Required action ▸
Beginning at the line that contains "(** A client", write out every line down to the end of the records, with both ends kept and nothing added.

Material shown ▸

(** ** Properties *)

Section properties.
Context `{JsonLib} `{!RestJson} `{TlsLib} `{EnrollLib} `{CertJson} `{OidcLib} `{WireLib} `{ConfigJson} `{NetOps} `{!IpNetLaws}.
Context (cfg : settings) (sys : system) (binds : listen_addr → result string unit).
Context (host_from_value : Json → result string HostV1Config) (intercept_from_value : Json → result string InterceptV1Config).

(** A client that the file of an identity gives: its TLS client shows that identity's
    certificate and verifies every server by its CAs. *)
Definition own_tls (id : Config) (c : EdgeClient) : Prop :=
  ∃ cc cert key, client_config id = Ok cc ∧ id_cert (cfg_id id) = "pem:" +:+ cert ∧ id_key (cfg_id id) = "pem:" +:+ key ∧
    ec_http c = mkHttpClient (Roots (cc_roots cc)) (Some (cert, key)) true ∧ ec_base_url c = cfg_zt_api id.

Lemma load_identity_Ok fs path c :
  load_identity fs path = Ok c → ∃ text id, contents fs !! path = Some text ∧ config_from_json text = Ok id ∧ from_identity id = Ok c ∧ own_tls id c.
Proof.
  unfold load_identity, read_to_string. destruct (contents fs !! path) as [text|]; cbn; [|done]. destruct (config_from_json text) as [id|] eqn:Ei; cbn; [|done].
  destruct (from_identity id) as [c0|] eqn:Ec; cbn; [|done]. intros [= <-]. exists text, id. split_and!; [done..|].
  destruct (from_identity_Ok _ _ Ec) as (cc & cert & key & Hcc & Hcert & Hkey & ->). by exists cc, cert, key.
Qed.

Answer box ▸
(** A client that the file of an identity gives: its TLS client shows that identity's
    certificate and verifies every server by its CAs. *)
Definition own_tls (id : Config) (c : EdgeClient) : Prop :=
  ∃ cc cert key, client_config id = Ok cc ∧ id_cert (cfg_id id) = "pem:" +:+ cert ∧ id_key (cfg_id id) = "pem:" +:+ key ∧
    ec_http c = mkHttpClient (Roots (cc_roots cc)) (Some (cert, key)) true ∧ ec_base_url c = cfg_zt_api id.

Lemma load_identity_Ok fs path c :
  load_identity fs path = Ok c → ∃ text id, contents fs !! path = Some text ∧ config_from_json text = Ok id ∧ from_identity id = Ok c ∧ own_tls id c.
Proof.
  unfold load_identity, read_to_string. destruct (contents fs !! path) as [text|]; cbn; [|done]. destruct (config_from_json text) as [id|] eqn:Ei; cbn; [|done].
  destruct (from_identity id) as [c0|] eqn:Ec; cbn; [|done]. intros [= <-]. exists text, id. split_and!; [done..|].
  destruct (from_identity_Ok _ _ Ec) as (cc & cert & key & Hcc & Hcert & Hkey & ->). by exists cc, cert, key.
Qed.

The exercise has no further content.